Start of Supplied data
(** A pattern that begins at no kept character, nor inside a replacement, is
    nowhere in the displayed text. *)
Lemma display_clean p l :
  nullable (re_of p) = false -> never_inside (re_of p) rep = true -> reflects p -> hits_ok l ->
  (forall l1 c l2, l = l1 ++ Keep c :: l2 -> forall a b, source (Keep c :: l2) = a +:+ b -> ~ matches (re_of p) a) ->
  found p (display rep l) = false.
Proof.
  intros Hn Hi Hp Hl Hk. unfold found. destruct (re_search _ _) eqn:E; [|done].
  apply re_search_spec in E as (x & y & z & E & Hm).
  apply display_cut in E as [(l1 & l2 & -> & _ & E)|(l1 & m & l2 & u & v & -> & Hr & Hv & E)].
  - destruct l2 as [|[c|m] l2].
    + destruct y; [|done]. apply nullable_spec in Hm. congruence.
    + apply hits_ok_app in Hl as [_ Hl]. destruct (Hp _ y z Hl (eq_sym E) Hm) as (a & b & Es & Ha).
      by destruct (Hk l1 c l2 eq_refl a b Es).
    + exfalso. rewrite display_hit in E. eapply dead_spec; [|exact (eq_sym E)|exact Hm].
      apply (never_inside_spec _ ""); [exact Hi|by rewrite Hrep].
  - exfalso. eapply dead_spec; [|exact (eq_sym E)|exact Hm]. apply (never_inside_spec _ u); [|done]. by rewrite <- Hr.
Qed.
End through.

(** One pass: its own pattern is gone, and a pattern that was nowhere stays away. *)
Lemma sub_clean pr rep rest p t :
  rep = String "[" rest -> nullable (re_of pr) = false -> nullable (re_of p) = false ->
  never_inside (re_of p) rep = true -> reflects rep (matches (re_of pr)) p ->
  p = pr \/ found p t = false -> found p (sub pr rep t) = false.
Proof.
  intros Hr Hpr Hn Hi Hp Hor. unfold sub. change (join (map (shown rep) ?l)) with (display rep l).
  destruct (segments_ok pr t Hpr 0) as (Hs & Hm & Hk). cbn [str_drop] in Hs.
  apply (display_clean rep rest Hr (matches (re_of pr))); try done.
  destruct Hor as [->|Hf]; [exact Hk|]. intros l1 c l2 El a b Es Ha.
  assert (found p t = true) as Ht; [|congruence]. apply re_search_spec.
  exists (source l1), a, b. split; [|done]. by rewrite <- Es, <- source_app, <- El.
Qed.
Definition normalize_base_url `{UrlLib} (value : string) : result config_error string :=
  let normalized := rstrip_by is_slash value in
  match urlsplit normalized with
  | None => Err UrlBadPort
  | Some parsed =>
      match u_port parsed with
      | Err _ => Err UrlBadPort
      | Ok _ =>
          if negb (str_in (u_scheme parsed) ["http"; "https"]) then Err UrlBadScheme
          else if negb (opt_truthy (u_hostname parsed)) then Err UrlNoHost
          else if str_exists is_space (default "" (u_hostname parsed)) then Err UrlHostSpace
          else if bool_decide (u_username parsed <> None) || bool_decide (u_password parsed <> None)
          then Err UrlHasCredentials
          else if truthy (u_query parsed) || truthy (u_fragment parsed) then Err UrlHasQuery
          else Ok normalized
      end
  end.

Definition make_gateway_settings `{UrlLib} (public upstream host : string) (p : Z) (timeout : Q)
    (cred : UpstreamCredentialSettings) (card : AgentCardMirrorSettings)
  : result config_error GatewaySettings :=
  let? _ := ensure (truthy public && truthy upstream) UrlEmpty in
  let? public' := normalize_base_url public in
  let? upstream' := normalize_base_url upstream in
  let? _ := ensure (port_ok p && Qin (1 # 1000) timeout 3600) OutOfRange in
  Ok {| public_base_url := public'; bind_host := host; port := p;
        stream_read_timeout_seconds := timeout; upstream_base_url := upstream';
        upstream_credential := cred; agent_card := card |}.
End of Supplied data
:: Exercise goal ::
Report how many lines of the listing hold the string "exfalso", giving only the number.

:: Reply to the exercise ::
2